Excerpts from a dataset:
——————————

(** * Proof-of-work difficulty rules of pow.cpp

    A shallow embedding of [src/pow.cpp]: the two retarget algorithms
    ([GetNextWorkRequired] with its weighted moving average, and the legacy
    [BitcoinGetNextWorkRequired] / [CalculateNextWorkRequired]), the
    transition validator [PermittedDifficultyTransition] and the verifier
    [CheckProofOfWork].

    Conventions.
    - [arith_uint256] values are integers in [0, 2^256); every operation
      that can leave that range writes its reduction modulo [2^256] out.
    - [uint32_t] values (compact bits) are integers in [0, 2^32).
    - [int64_t] quantities (heights, timestamps, parameters) are integers;
      C++ division and remainder truncate toward zero ([Z.quot], [Z.rem]).
      Conversions to [uint32_t] and [uint64_t] at the call sites of the
      256-bit operators are written out as reductions modulo [2^32] and
      [2^64].
    - A computation that dereferences a null pointer, divides by zero or
      fails an [assert] yields [None]. *)

From Stdlib Require Import ZArith List Bool Lia.
From Stdlib.Strings Require Import Byte.
Import ListNotations.
Local Open Scope Z_scope.

Notation "x <- c ;; k" := (match c with Some x => k | None => None end)
  (at level 61, c at next level, right associativity).

(** ** 256-bit unsigned integers and the compact encoding *)

Module arith_uint256.

Definition modulus : Z := 2 ^ 256.

(** Modelled from the spec: the fixed-width unsigned integer of
    arith_uint256.h, which is not among the sources.  A value is an
    integer below [2^256]; [wrap] is the reduction every operator
    applies to its result. *)
Definition wrap (z : Z) : Z := z mod modulus.

(** Modelled from the spec: the conversions the C++ overloads of the
    256-bit operators apply to an [int64_t] argument; the multiplication
    operator takes a [uint32_t], the constructor used by division a
    [uint64_t] (arith_uint256.h is not among the sources). *)
Definition to_uint32 (z : Z) : Z := z mod 2 ^ 32.
Definition to_uint64 (z : Z) : Z := z mod 2 ^ 64.

(** Modelled from the spec: multiplication of a 256-bit value by a small
    scalar, [operator*=(uint32_t)] of arith_uint256.cpp (not among the
    sources); the scalar is an [int64_t] at every call site. *)
Definition mul (a : Z) (b : Z) : Z := wrap (a * to_uint32 b).

(** Modelled from the spec: truncating division, [operator/=] of
    arith_uint256.cpp (not among the sources); the divisor is an
    [int64_t] at every call site and a zero divisor is an error. *)
Definition div (a : Z) (b : Z) : option Z :=
  if to_uint64 b =? 0 then None else Some (a / to_uint64 b).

——————————

What the task requires →
Would you output all the records above exactly as written?

Reply →
(** * Proof-of-work difficulty rules of pow.cpp

    A shallow embedding of [src/pow.cpp]: the two retarget algorithms
    ([GetNextWorkRequired] with its weighted moving average, and the legacy
    [BitcoinGetNextWorkRequired] / [CalculateNextWorkRequired]), the
    transition validator [PermittedDifficultyTransition] and the verifier
    [CheckProofOfWork].

    Conventions.
    - [arith_uint256] values are integers in [0, 2^256); every operation
      that can leave that range writes its reduction modulo [2^256] out.
    - [uint32_t] values (compact bits) are integers in [0, 2^32).
    - [int64_t] quantities (heights, timestamps, parameters) are integers;
      C++ division and remainder truncate toward zero ([Z.quot], [Z.rem]).
      Conversions to [uint32_t] and [uint64_t] at the call sites of the
      256-bit operators are written out as reductions modulo [2^32] and
      [2^64].
    - A computation that dereferences a null pointer, divides by zero or
      fails an [assert] yields [None]. *)

From Stdlib Require Import ZArith List Bool Lia.
From Stdlib.Strings Require Import Byte.
Import ListNotations.
Local Open Scope Z_scope.

Notation "x <- c ;; k" := (match c with Some x => k | None => None end)
  (at level 61, c at next level, right associativity).

(** ** 256-bit unsigned integers and the compact encoding *)

Module arith_uint256.

Definition modulus : Z := 2 ^ 256.

(** Modelled from the spec: the fixed-width unsigned integer of
    arith_uint256.h, which is not among the sources.  A value is an
    integer below [2^256]; [wrap] is the reduction every operator
    applies to its result. *)
Definition wrap (z : Z) : Z := z mod modulus.

(** Modelled from the spec: the conversions the C++ overloads of the
    256-bit operators apply to an [int64_t] argument; the multiplication
    operator takes a [uint32_t], the constructor used by division a
    [uint64_t] (arith_uint256.h is not among the sources). *)
Definition to_uint32 (z : Z) : Z := z mod 2 ^ 32.
Definition to_uint64 (z : Z) : Z := z mod 2 ^ 64.

(** Modelled from the spec: multiplication of a 256-bit value by a small
    scalar, [operator*=(uint32_t)] of arith_uint256.cpp (not among the
    sources); the scalar is an [int64_t] at every call site. *)
Definition mul (a : Z) (b : Z) : Z := wrap (a * to_uint32 b).

(** Modelled from the spec: truncating division, [operator/=] of
    arith_uint256.cpp (not among the sources); the divisor is an
    [int64_t] at every call site and a zero divisor is an error. *)
Definition div (a : Z) (b : Z) : option Z :=
  if to_uint64 b =? 0 then None else Some (a / to_uint64 b).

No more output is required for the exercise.